Neutral Heel Position

The neutral heel position is a fundamental concept of the program. Controlling the heel position helps raise the height of the arch and reduces pronation.

Many of the exercises in the program are performed with the heel in what’s called the neutral position. You’ll also see the term mentioned in the other guides in the membership area.

So it’s important to understand what the neutral heel position means and how it is different from an everted heel position.

Neutral Heel vs. Everted Heel Position

People with flat feet often stand with their heels in an outward facing or everted position. This is usually a sign that the foot is pronating too much.

This straight up and down position of the back of the foot is what I refer to as a neutral heel.

The goal is to make the neutral position the natural position of the heels in standing.

Getting Into Neutral

There are several ways to go about finding the neutral position. For me, the easiest way was to shift weight or roll toward the outside edges of the feet. The video below demonstrates this method.

Using a mirror or a camera placed behind the feet can be helpful for finding the neutral position.

When I started working on this, it was easy to over-correct or roll too far to the outside edge of the foot. Going past neutral brings the heels into what is called inversion.

That’s why being able to see the heels from the back is helpful. With the heel in neutral the Achilles tendon looks like a straight line running up and down.

A way to avoid inverting the heel too much (without a mirror) is to shift weight to the outside edges of the feet while making sure the base of the big toe stays on the ground.

Exercises to Improve Neutral Heel Position

What was most helpful for reinforcing the neutral heel position was simply trying to maintain the position as much as possible — whether sitting, standing, or walking.

Consistency is the key, so as often as possible I was thinking about keeping pressure more toward the outside edges of the feet.

I attempted several exercises that are meant to target the posterior tibialis muscle (a muscle that inverts the heel) but didn’t find much benefit from a lot of them. The one I found most helpful for targeting the heel inversion movement was the sole-to-sole exercise.

Sole-to-Sole Exercise


  1. Start by rolling the ankles towards the outside edge of the feet so the little toes move as far away from each other as possible without moving the rest of the leg.
  2. Then, change direction and roll the ankles towards the inside edge of the feet so that the bottoms of the feet face each other.

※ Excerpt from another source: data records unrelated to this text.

(** What [strncpy] leaves in the destination: the source cut or NUL-padded to
    exactly [n] bytes (no terminator when the source is at least that long). *)
Definition padded (n : nat) (l : bytes) : bytes :=
  take n l ++ replicate (n - length l) 0.

Lemma str_at_insert m p l a b :
  (a < p ∨ p + Z.of_nat (length l) < a) → str_at m p l → str_at (<[a := b]> m) p l.
Proof.
  intros Ha [H ?]. split; [|done]. apply bytes_at_insert; [|done].
  rewrite length_app. simpl. lia.
Qed.

Lemma strncpy_loop_spec n : ∀ s t m l,
  str_at m t l → mapped m s n →
  (s + Z.of_nat n <= t ∨ t + Z.of_nat (length l) < s) →
  ∃ m', strncpy_loop s t n m = Ret ((), m') ∧ written m m' s (padded n l).
Proof.
  induction n as [|n IH]; intros s t m l Ht Hs Hd; cbn [strncpy_loop].
  { exists m. split; [done|]. apply written_nil. }
  apply mapped_S in Hs as [Hs0 Hs].
  rewrite (bind_Ret _ _ _ _ _ (load8_run _ _ _ (str_at_head _ _ _ Ht))).
  rewrite (bind_Ret _ _ _ _ _ (store8_run _ _ _ Hs0)).
  destruct l as [|b l]; cbn [head tail from_option id].
  - destruct (strncpy_pad_spec n (s + 1) (<[s := u8 0]> m)) as (m' & E & W);
      [by apply mapped_insert|].
    exists m'. split; [done|]. by apply written_cons.
  - apply str_at_cons in Ht as (Hnz & Hb & Hp & Ht).
    rewrite wrap_small by done. destruct (Z.eqb_spec b 0); [done|]. cbn [length] in Hd.
    destruct (IH (s + 1) (t + 1) (<[s := b]> m) l) as (m' & E & W).
    + apply str_at_insert; [lia|done].
    + by apply mapped_insert.
    + lia.
    + exists m'. split; [done|]. by apply written_cons.
Qed.

Theorem strncpy_correct m s t n l :
  0 <= n → str_at m t l → mapped m s (Z.to_nat n) →
  (s + n <= t ∨ t + Z.of_nat (length l) < s) →
  ∃ m', strncpy s t n m = Ret (s, m') ∧ written m m' s (padded (Z.to_nat n) l).
Proof.
  intros Hn Ht Hs Hd. destruct (strncpy_loop_spec (Z.to_nat n) s t m l) as (m' & E & W);
    [done|done|lia|].
  exists m'. split; [|done]. unfold strncpy. by rewrite (bind_Ret _ _ _ _ _ E).
Qed.

Lemma safestrcpy_loop_spec n : ∀ s t m l,
  str_at m t l → mapped m s n →
  (s + Z.of_nat n <= t ∨ t + Z.of_nat (length l) < s) →
  ∃ m' e, safestrcpy_loop s t n m = Ret (e, m') ∧
    written m m' s (take n (l ++ [0])) ∧ e = s + Z.of_nat (length (take n (l ++ [0]))).
Proof.
  induction n as [|n IH]; intros s t m l Ht Hs Hd; cbn [safestrcpy_loop].
  { exists m, s. split_and!; [done|apply written_nil|simpl; lia]. }
  apply mapped_S in Hs as [Hs0 Hs].
  rewrite (bind_Ret _ _ _ _ _ (load8_run _ _ _ (str_at_head _ _ _ Ht))).
  rewrite (bind_Ret _ _ _ _ _ (store8_run _ _ _ Hs0)).
  destruct l as [|b l]; cbn [head tail from_option id].
  - eexists _, _. split; [done|]. cbn [app take]. rewrite firstn_nil.
    split; [|done]. apply written_cons, written_nil.
  - apply str_at_cons in Ht as (Hnz & Hb & Hp & Ht).
    rewrite wrap_small by done. destruct (Z.eqb_spec b 0); [done|]. cbn [length] in Hd.
    destruct (IH (s + 1) (t + 1) (<[s := b]> m) l) as (m' & e & E & W & He).
    + apply str_at_insert; [lia|done].
    + by apply mapped_insert.
    + lia.
    + exists m', e. split_and!; [done|by apply written_cons|]. cbn [app take length]. lia.
Qed.

(** [safestrcpy] leaves a NUL-terminated string. *)
Theorem safestrcpy_correct m s t n l :
  0 < n → str_at m t l → mapped m s (Z.to_nat n) →
  (s + n <= t ∨ t + Z.of_nat (length l) < s) →
  ∃ m', safestrcpy s t n m = Ret (s, m') ∧ str_at m' s (take (Z.to_nat (n - 1)) l) ∧
    ∀ a, a < s ∨ s + n <= a → m' !! a = m !! a.
Proof.
  intros Hn Ht Hs Hd. unfold safestrcpy. destruct (Z.leb_spec n 0); [lia|].
  destruct (safestrcpy_loop_spec (Z.to_nat (n - 1)) s t m l) as (m1 & e & E & W & He);
    [done|intros k Hk; apply Hs; lia|lia|].
  set (w := take (Z.to_nat (n - 1)) (l ++ [0])) in *.
  assert (length w <= Z.to_nat (n - 1))%nat as Hw by (subst w; rewrite length_take; lia).
  rewrite (bind_Ret _ _ _ _ _ E).
  assert (is_Some (m1 !! e)) as Hm1.
  { rewrite He. apply (mapped_written _ _ _ _ _ _ W Hs). lia. }
  rewrite (bind_Ret _ _ _ _ _ (store8_run _ _ 0 Hm1)).
  eexists. split; [done|].
  assert (written m (<[e := 0]> m1) s (w ++ [0])) as W'.
  { eapply written_app; [done|]. rewrite <- He. apply written_cons, written_nil. }
  destruct Ht as [Ht Hnz]. split.
  - split; [|by apply Forall_take].
    pose proof (written_bytes_at _ _ _ _ W') as Hb. subst w.
    destruct (decide (length l < Z.to_nat (n - 1))%nat) as [Hlt|Hge].
    + rewrite take_ge in Hb by (rewrite length_app; simpl; lia).
      rewrite take_ge by lia. by apply bytes_at_app in Hb as [? _].
    + by rewrite take_app_le in Hb by lia.
  - intros a Ha. rewrite W', length_app, decide_False; [done|]. simpl. lia.
Qed.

Walking on Outside Edges of Feet

Another good exercise was trying to walk with weight shifting toward the outside edge of the feet. This is one of the exercises from the walking drills.

I would walk 25-50 steps forward and backward like this. Again, making sure the bottom of the big toe was still on the ground to avoid over-correcting.

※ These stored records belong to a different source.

(** The step of the refinement: the buffer [i] becomes [c'], the state of block
    [n] changes accordingly, and nothing is visible of the other blocks. *)
Lemma bio_rep_target s s' o o' cs a a' n i c c' :
  rep s o cs → cinv cs (ramdisk s) → cobs cs (ramdisk s) (dwrites s) a → target cs n i c →
  rep s' o' (<[i := c']> cs) → 0 <= n < FSSIZE →
  c_dev c' = ROOTDEV → c_blockno c' = n → c_valid c' = true → in_range 32 (c_refcnt c') →
  (c_locked c' = true → 0 < c_refcnt c' ∧ c_pid c' = pid) →
  Z.of_nat (length (c_data c')) = BSIZE →
  (c_refcnt c' = 0 → a_disk a' n = c_data c') →
  ramdisk s' = <[Z.to_nat n := a_disk a' n]> (ramdisk s) → Z.of_nat (length (a_disk a' n)) = BSIZE →
  (∀ m, a_refs a' m = if decide (m = n) then c_refcnt c' else a_refs a m) →
  (∀ m, a_held a' m = if decide (m = n) then if c_locked c' then Some i else None else a_held a m) →
  (∀ m, a_view a' m = if decide (m = n) then c_data c' else a_view a m) →
  (∀ m, m ≠ n → a_disk a' m = a_disk a m) →
  a_avail a' = a_avail a - (if c_refcnt c =? 0 then 1 else 0) + (if c_refcnt c' =? 0 then 1 else 0) →
  a_hist a' = dwrites s' →
  bio_rep s' a'.
Proof.
  intros Hr Hi Ho Ht Hr' Hn Hd Hb Hv Hrf Hk Hl Hcl Hrd Hdl Ar Ah Av Ad Aa Ahist.
  assert (Hlen : (Z.to_nat n < length (ramdisk s))%nat) by (pose proof (ci_disk _ _ Hi); lia).
  assert (Hi' : cinv (<[i := c']> cs) (ramdisk s')).
  { apply (target_inv cs (ramdisk s) (ramdisk s') n i c c'); try done.
    - intros H0. rewrite Hrd, list_lookup_insert_eq by done. by rewrite Hcl.
    - rewrite Hrd, length_insert. by apply Hi.
    - rewrite Hrd. apply Forall_insert; [by apply Hi|done].
    - intros m Hm Hmr. rewrite Hrd, list_lookup_insert_ne; [done|lia]. }
  assert (Hkc : c_is ROOTDEV n c' = true) by (by apply c_is_true).
  destruct Ht as [Hc Ht]. pose proof (lookup_lt_Some _ _ _ Hc) as Hlt.
  assert (He : centry (<[i := c']> cs) n = Some (i, c')).
  { apply (centry_Some _ _ _ _ _ Hi'). by rewrite list_lookup_insert_eq. }
  assert (Hem := λ m, target_entry cs (ramdisk s) (ramdisk s') n i c c' m Hi Hi' (conj Hc Ht) Hkc).
  exists o', (<[i := c']> cs). split_and!; [done|done|]. constructor; [..|done].
  - intros m. rewrite Ar. unfold crefs. case_decide as Hm; [subst m; by rewrite He|].
    destruct (Hem m Hm) as [-> H0]. rewrite (co_refs _ _ _ _ Ho). unfold crefs.
    destruct (c_is ROOTDEV m c); [|done]. by destruct H0 as [-> ->].
  - intros m. rewrite Ah. unfold cheld. case_decide as Hm; [subst m; by rewrite He|].
    destruct (Hem m Hm) as [-> H0]. rewrite (co_held _ _ _ _ Ho). unfold cheld.
    destruct (c_is ROOTDEV m c); [|done]. destruct H0 as [-> H0]; [done|].
    destruct (c_locked c) eqn:El; [|done]. pose proof (ci_lock _ _ Hi _ _ Hc El). lia.
  - intros m Hmr. rewrite Av. unfold cview. case_decide as Hm; [subst m; by rewrite He, Hv|].
    destruct (Hem m Hm) as [-> H0]. rewrite <- (co_view _ _ _ _ Ho) by done. unfold cview.
    assert (ramdisk s' !! Z.to_nat m = ramdisk s !! Z.to_nat m) as Hsame
      by (rewrite Hrd, list_lookup_insert_ne; [done|lia]).
    destruct (c_is ROOTDEV m c) eqn:Em; [|by rewrite Hsame]. destruct H0 as [-> H0]; [done|].
    rewrite Hsame. destruct (c_valid c) eqn:Ev; [|done]. apply c_is_true in Em as [E1 E2].
    destruct (ci_root _ _ Hi _ _ Hc E1) as (_ & _ & _ & Hval).
    destruct (Hval Ev) as [_ Hdk]. rewrite <- E2. by apply Hdk.
  - intros m Hmr. rewrite Hrd. destruct (decide (m = n)) as [->|Hm].
    + by rewrite list_lookup_insert_eq.
    + rewrite list_lookup_insert_ne, Ad by lia. by apply (co_disk _ _ _ _ Ho).
  - rewrite Aa, (co_avail _ _ _ _ Ho). unfold cavail.
    rewrite (filter_insert_length c_free _ _ c) by done. done.
Qed.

Improving Flexibility and Strength

Improving ankle flexibility and building up calf strength also helped some. For more on these topics, see the ankle flexibility guide and the guide on calf strengthening.

Neutral Heel and Supinatus

One of the reasons I knew my right foot had supinatus was because when the right heel was neutral and the foot was relaxed, the inside of the forefoot (including the base of the big toe) was raised slightly off the ground.

I was able to push it down with some effort while keeping the heel neutral, but the long-term solution to this was to fix the supinatus.

Controlling Heel Position

The heel naturally everts with walking and running as part of the pronation movement of the foot. A certain amount of pronation is normal and acts as a form of shock absorption.

When the foot is functioning well, it will supinate (the opposite of pronate) and the heel will invert back to neutral when the foot starts to raise off the ground while walking.

The problem arises when the heel immediately goes into eversion when weight is put of the foot. Or if it stays in an everted position even when weight is being transferred off the foot.

In order to improve this, three things must happen:

  • the muscles that control the position of the heel must be strengthened,
  • the muscles the stabilize the front of the foot on the ground must be strengthened,
  • and any issues that are forcing the foot to pronate must be addressed (e.g. tight calf muscles).

Trying to force the heel to stay neutral all the time is not a good strategy until all these areas are addressed.

These topics will be covered in the next several guides.

In the beginning, it’s enough to learn how to get into the neutral heel position.